Step 3: Sit back and watch as everyone cheers on your reps — whether the deals are large or small. A robust and positive chorus from your non-sales staff will make your sales team feel recognized and appreciated. And you’ll be surprised how creative those reaction emojis can be.
3. Undercover Boss
Invite your CEO to sit with the sales team from time to time. Book a half-day minimum, then set your CEO to work in the various roles your team does: make cold calls; conduct product demos and walkthroughs; handle the toughest objections.
This is not only great training (to watch your ‘best salesperson’ in action), but it also gives your team direct access to the boss for spontaneous questions, critique and feedback. This kind of attention reminds everyone on the sales team how important and valued they are.
4. Story Time
Gather round, children. It’s time to hear great stories from the front lines of sales.
The greatest sales achievements aren’t always about the bottom line. If you only celebrate your largest deals, you’re missing out on rewarding the greatest efforts and creativity by your team.
Make time each week or each month to share the best stories. You can do this just with your sales team, or with other departments as well. Offer (or assign) to each rep the opportunity to share a story of greatness. It might be the deal that had to be taken from the clutches of your competitor. Maybe it was a story of bravery, where a rep held firm on pricing when a customer put them under tremendous pressure to discount. Or perhaps it’s a story of a really clever way a rookie rep configured your product for a customer’s unusual needs.
Not only do reps get recognized for their efforts, but they’re also able to share valuable tips and tricks with their colleagues.
5. Focus on Employee Motivation of Remote Reps
Most companies have reps in places far from headquarters. Whether it’s a tiny branch office or a rep working solo, these distant teammates too often feel disconnected from typical motivational activities. They can’t easily attend an offsite; they miss the bonding that occurs at casual happy hours; and ‘Funny Hat Day’ just doesn’t work when you work from home.
But if you’re going to run a high-performing sales team, everyone needs to be fully engaged and fired up. This is especially true for your non-headquarters reps.

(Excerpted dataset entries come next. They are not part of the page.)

Lemma bind_ok {A B} (m : Tx S A) (k : A -> Tx S B) s b s' :
  (m ≫= k) s = Ok (b, s') <-> exists a s1, m s = Ok (a, s1) /\ k a s1 = Ok (b, s').
Proof.
  unfold mbind, tx_bind. split.
  - destruct (m s) as [[a s1]|]; [eauto|done].
  - intros (a & s1 & -> & ?). done.
Qed.

Lemma ret_ok {A} (a b : A) (s s' : S) : (mret a : Tx S A) s = Ok (b, s') <-> a = b /\ s = s'.
Proof. unfold mret, tx_ret. split; [intros; by simplify_eq|by intros [-> ->]]. Qed.

Lemma guard_ok c e (s : S) u s' : tx_guard c e s = Ok (u, s') <-> c = true /\ s = s'.
Proof. unfold tx_guard, mret, tx_ret, tx_throw. destruct u, c; naive_solver. Qed.

Lemma require_ok {A} (o : option A) e (s : S) a s' :
  tx_require o e s = Ok (a, s') <-> o = Some a /\ s = s'.
Proof. unfold tx_require, mret, tx_ret, tx_throw. destruct o; naive_solver. Qed.

Lemma lift_ok {A} (r : res A) (s : S) a s' : tx_lift r s = Ok (a, s') <-> r = Ok a /\ s = s'.
Proof. unfold tx_lift. destruct r; naive_solver. Qed.

(** [m] keeps [I] whenever it commits; a rolled back transaction keeps everything. *)
Definition tx_pres {A} I (m : Tx S A) : Prop := forall s a s', I s -> m s = Ok (a, s') -> I s'.
(** A handler keeps [I] whether it returns or throws. *)
Definition proc_pres {A} I (p : Proc S A) : Prop := forall s, I s -> I (snd (p s)).

Lemma pres_ret {A} I (a : A) : tx_pres I (mret a).
Proof. intros s b s' Hs [_ ->]%ret_ok. done. Qed.
Lemma pres_throw {A} I e : tx_pres (A := A) I (tx_throw e).
Proof. by intros s a s'. Qed.
Lemma pres_bind {A B} I (m : Tx S A) (k : A -> Tx S B) :
  tx_pres I m -> (forall a, tx_pres I (k a)) -> tx_pres I (m ≫= k).
Proof. intros Hm Hk s b s' Hs (a & s1 & H1 & H2)%bind_ok. exact (Hk _ _ _ _ (Hm _ _ _ Hs H1) H2). Qed.
Lemma pres_lift {A} I (r : res A) : tx_pres I (tx_lift r).
Proof. intros s a s' Hs [_ ->]%lift_ok. done. Qed.
Lemma pres_guard I c e : tx_pres I (tx_guard c e).
Proof. intros s a s' Hs [_ ->]%guard_ok. done. Qed.
Lemma pres_require {A} I (o : option A) e : tx_pres I (tx_require o e).
Proof. intros s a s' Hs [_ ->]%require_ok. done. Qed.
Lemma pres_for {X} I (xs : list X) body :
  (forall x, tx_pres I (body x)) -> tx_pres I (tx_for xs body).
Proof. intros Hb. induction xs; cbn; [apply pres_ret|]. apply pres_bind; auto. Qed.

Lemma pres_transact {A} I (m : Tx S A) : tx_pres I m -> proc_pres I (transact m).
Proof. intros Hm s Hs. unfold transact. destruct (m s) as [[a s']|e] eqn:E; cbn; eauto. Qed.
Lemma pres_proc_ret {A} I (a : A) : proc_pres I (mret a).
Proof. by intros s. Qed.
Lemma pres_proc_throw {A} I e : proc_pres (A := A) I (throw e).
Proof. by intros s. Qed.
Lemma pres_proc_bind {A B} I (m : Proc S A) (k : A -> Proc S B) :
  proc_pres I m -> (forall a, proc_pres I (k a)) -> proc_pres I (m ≫= k).
Proof.
  intros Hm Hk s Hs. specialize (Hm s Hs). unfold mbind, proc_bind.
  destruct (m s) as [[a|e] s']; [by apply Hk|done].
Qed.
Lemma pres_try_catch {A} I (m : Proc S A) h :
  proc_pres I m -> (forall e, proc_pres I (h e)) -> proc_pres I (try_catch m h).
Proof.
  intros Hm Hh s Hs. specialize (Hm s Hs). unfold try_catch.
  destruct (m s) as [[a|e] s']; [done|by apply Hh].
Qed.

Lemma transact_ok {A} (m : Tx S A) s a s' : transact m s = (Ok a, s') <-> m s = Ok (a, s').
Proof. unfold transact. destruct (m s) as [[b s1]|e]; split; intros; by simplify_eq. Qed.

Lemma proc_bind_ok {A B} (m : Proc S A) (k : A -> Proc S B) s b s' :
  (m ≫= k) s = (Ok b, s') <-> exists a s1, m s = (Ok a, s1) /\ k a s1 = (Ok b, s').
Proof.
  unfold mbind, proc_bind. split.
  - destruct (m s) as [[a|e] s1]; [eauto|done].
  - by intros (a & s1 & -> & ?).
Qed.

Lemma proc_ret_ok {A} (a b : A) (s s' : S) : (mret a : Proc S A) s = (Ok b, s') <-> a = b /\ s = s'.
Proof. unfold mret, proc_ret. split; [intros; by simplify_eq|by intros [-> ->]]. Qed.

Lemma try_catch_ok {A} (m : Proc S A) h s b s' : try_catch m h s = (Ok b, s') ->
  m s = (Ok b, s') \/ exists e s1, m s = (Err e, s1) /\ h e s1 = (Ok b, s').
Proof. unfold try_catch. destruct (m s) as [[a|e] s1]; [by left|]. intros Hh. right. eauto. Qed.

Lemma try_catch_run {A} (m : Proc S A) h s r s' : try_catch m h s = (r, s') ->
  (exists a, m s = (Ok a, s') /\ r = Ok a) \/ (exists e s1, m s = (Err e, s1) /\ h e s1 = (r, s')).
Proof. unfold try_catch. destruct (m s) as [[a|e] s1]; intros Hr; [left|right; eauto]. injection Hr as <- <-. eauto. Qed.

Lemma transact_run {A} (m : Tx S A) s r s' : transact m s = (r, s') ->
  (exists a, m s = Ok (a, s') /\ r = Ok a) \/ (exists e, m s = Err e /\ r = Err e /\ s' = s).
Proof. unfold transact. destruct (m s) as [[a s1]|e]; intros [= <- <-]; eauto. Qed.

(** A run of a sequence either stopped in its first part or went on from where that part returned. *)
Lemma proc_bind_run {A B} (m : Proc S A) (k : A -> Proc S B) s r s' : (m ≫= k) s = (r, s') ->
  (exists e, m s = (Err e, s') /\ r = Err e) \/ (exists a s1, m s = (Ok a, s1) /\ k a s1 = (r, s')).
Proof.
  unfold mbind, proc_bind. destruct (m s) as [[a|e] s1]; intros Hr; [right; eauto|left].
  injection Hr as <- <-. eauto.
Qed.
Lemma proc_pres_run {A} I (p : Proc S A) s r s' : proc_pres I p -> I s -> p s = (r, s') -> I s'.
Proof. intros Hp Hs Hr. specialize (Hp s Hs). by rewrite Hr in Hp. Qed.

Lemma proc_bind_pres {A B} I (m : Proc S A) (k : A -> Proc S B) s r s' : proc_pres I m -> I s ->
  (m ≫= k) s = (r, s') ->
  (exists e, r = Err e /\ I s') \/ (exists a s1, m s = (Ok a, s1) /\ I s1 /\ k a s1 = (r, s')).
Proof.
  intros Hm Hs [(e & H1 & ->)|(a & s1 & H1 & H2)]%proc_bind_run; pose proof (proc_pres_run _ _ _ _ _ Hm Hs H1); eauto 6.
Qed.

(** Running a handler one committed statement at a time. *)
Lemma proc_step {A B} (m : Tx S A) (k : A -> Proc S B) s a s' :
  m s = Ok (a, s') -> (transact m ≫= k) s = k a s'.
Proof. intros Hm. unfold mbind, proc_bind, transact. by rewrite Hm. Qed.
Lemma proc_step_err {A B} (m : Tx S A) (k : A -> Proc S B) s e :
  m s = Err e -> (transact m ≫= k) s = (Err e, s).
Proof. intros Hm. unfold mbind, proc_bind, transact. by rewrite Hm. Qed.
Lemma proc_call {A B} (m : Proc S A) (k : A -> Proc S B) s a s' :
  m s = (Ok a, s') -> (m ≫= k) s = k a s'.
Proof. intros Hm. unfold mbind, proc_bind. by rewrite Hm. Qed.
Lemma proc_call_err {A B} (m : Proc S A) (k : A -> Proc S B) s e s' :
  m s = (Err e, s') -> (m ≫= k) s = (Err e, s').
Proof. intros Hm. unfold mbind, proc_bind. by rewrite Hm. Qed.
Lemma try_call {A} (m : Proc S A) h s a s' : m s = (Ok a, s') -> try_catch m h s = (Ok a, s').
Proof. intros Hm. unfold try_catch. by rewrite Hm. Qed.
Lemma try_call_err {A} (m : Proc S A) h s e s' : m s = (Err e, s') -> try_catch m h s = h e s'.
Proof. intros Hm. unfold try_catch. by rewrite Hm. Qed.
Lemma tx_step {A B} (m : Tx S A) (k : A -> Tx S B) s a s' :
  m s = Ok (a, s') -> (m ≫= k) s = k a s'.
Proof. intros Hm. unfold mbind, tx_bind. by rewrite Hm. Qed.
Lemma tx_step_err {A B} (m : Tx S A) (k : A -> Tx S B) s e :
  m s = Err e -> (m ≫= k) s = Err e.
Proof. intros Hm. unfold mbind, tx_bind. by rewrite Hm. Qed.
End Laws.

(** What holds after a transaction commits: established by one of its statements, kept by the rest. *)
Section Post.
Context {S : Type}.

Definition tx_post {A} (Q : S -> Prop) (m : Tx S A) : Prop := forall s a s', m s = Ok (a, s') -> Q s'.

Lemma post_skip {A B} Q (m : Tx S A) (k : A -> Tx S B) : (forall a, tx_post Q (k a)) -> tx_post Q (m ≫= k).
Proof. intros Hk s b s' (a & s1 & _ & H)%bind_ok. by eapply Hk. Qed.
Lemma post_here {A B} Q (m : Tx S A) (k : A -> Tx S B) :
  tx_post Q m -> (forall a, tx_pres Q (k a)) -> tx_post Q (m ≫= k).
Proof. intros Hm Hk s b s' (a & s1 & H1 & H)%bind_ok. eapply Hk; [|done]. by eapply Hm. Qed.
Lemma kept_by {A} Q (m : Tx S A) s a s' : tx_pres Q m -> Q s -> m s = Ok (a, s') -> Q s'.
Proof. intros Hm Hs Hrun. by eapply Hm. Qed.
Lemma post_and {A} (Q1 Q2 : S -> Prop) (m : Tx S A) :
  tx_post Q1 m -> tx_post Q2 m -> tx_post (fun s => Q1 s /\ Q2 s) m.
Proof. intros H1 H2 s a s' H. split; [by eapply H1|by eapply H2]. Qed.
End Post.

Create HintDb pres.
#[export] Hint Resolve pres_ret pres_throw pres_lift pres_guard pres_require pres_transact
  pres_proc_ret pres_proc_throw : pres.

(** [pres] walks a handler: binds, loops, branches and the statements of the store. What remains
    are the statements on the tables the invariant speaks about. *)
Ltac pres_step :=
  lazymatch goal with
  | |- tx_pres _ (mbind _ _) => apply pres_bind; [|intros ?]
  | |- proc_pres _ (mbind _ _) => apply pres_proc_bind; [|intros ?]
  | |- proc_pres _ (try_catch _ _) => apply pres_try_catch; [|intros ?]
  | |- tx_pres _ (tx_for _ _) => apply pres_for; intros ?
  | |- tx_pres _ (match ?x with _ => _ end) => destruct x eqn:?
  | |- proc_pres _ (match ?x with _ => _ end) => destruct x eqn:?
  | |- tx_pres _ _ => solve [eauto 3 with pres nocore]
  | |- proc_pres _ _ => solve [eauto 3 with pres nocore] || apply pres_transact
  end.
Ltac pres := repeat (progress (cbn beta iota zeta) || pres_step).

(** Inversion of a successful run. *)
Ltac tx_inv H :=
  lazymatch type of H with
  | (_ ≫= _) _ = Ok _ =>
      let a := fresh "a" in let s := fresh "s" in let H1 := fresh H in
      apply bind_ok in H as (a & s & H1 & H); tx_inv H1; tx_inv H
  | mret _ _ = Ok _ => apply ret_ok in H as [? ?]; simplify_eq
  | tx_guard _ _ _ = Ok _ => apply guard_ok in H as [? ?]; simplify_eq
  | tx_require _ _ _ = Ok _ => apply require_ok in H as [? ?]; simplify_eq
  | tx_lift _ _ = Ok _ => apply lift_ok in H as [? ?]; simplify_eq
  | tx_throw _ _ = Ok _ => discriminate H
  | _ => idtac
  end.

Ltac proc_inv H :=
  lazymatch type of H with
  | (_ ≫= _) _ = (Ok _, _) =>
      let a := fresh "a" in let s := fresh "s" in let H1 := fresh H in
      apply proc_bind_ok in H as (a & s & H1 & H); proc_inv H1; proc_inv H
  | transact _ _ = (Ok _, _) => apply transact_ok in H; tx_inv H
  | mret _ _ = (Ok _, _) => apply proc_ret_ok in H as [? ?]; simplify_eq
  | throw _ _ = (Ok _, _) => discriminate H
  | _ => idtac
  end.

(** ** Boolean conditions of the source as propositions *)
Ltac bools :=
  repeat match goal with
  | H : _ && _ = true |- _ => apply andb_true_iff in H as [? ?]
  | H : _ || _ = false |- _ => apply orb_false_iff in H as [? ?]
  | H : negb _ = true |- _ => apply negb_true_iff in H
  | H : negb _ = false |- _ => apply negb_false_iff in H
  | H : bool_decide _ = true |- _ => apply bool_decide_eq_true in H
  | H : bool_decide _ = false |- _ => apply bool_decide_eq_false in H
  | H : (_ <=? _)%Z = true |- _ => apply Z.leb_le in H
  | H : (_ <=? _)%Z = false |- _ => apply Z.leb_gt in H
  | H : (_ <? _)%Z = true |- _ => apply Z.ltb_lt in H
  | H : (_ <? _)%Z = false |- _ => apply Z.ltb_ge in H
  | H : (_ <=? _)%nat = true |- _ => apply Nat.leb_le in H
  | H : (_ <=? _)%nat = false |- _ => apply Nat.leb_gt in H
  | H : (_ =? _)%nat = true |- _ => apply Nat.eqb_eq in H
  | H : (_ =? _)%nat = false |- _ => apply Nat.eqb_neq in H
  end.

Have an always-on Slack channel for peer advice. Hold a daily morning standup on video (where everyone is using their webcam to participate, even if they sit 10 feet from each other). Hold weekly webcam office hours with your VP of Sales, CEO or other senior staff to take questions exclusively from the remote team. Encourage situation-based coaching based on the events of the week.
Finally, make sure that when remote reps are summoned to headquarters for a visit, they’re fully booked with meals, meetings and training to maximize the in-person contact with non-sales members of the company.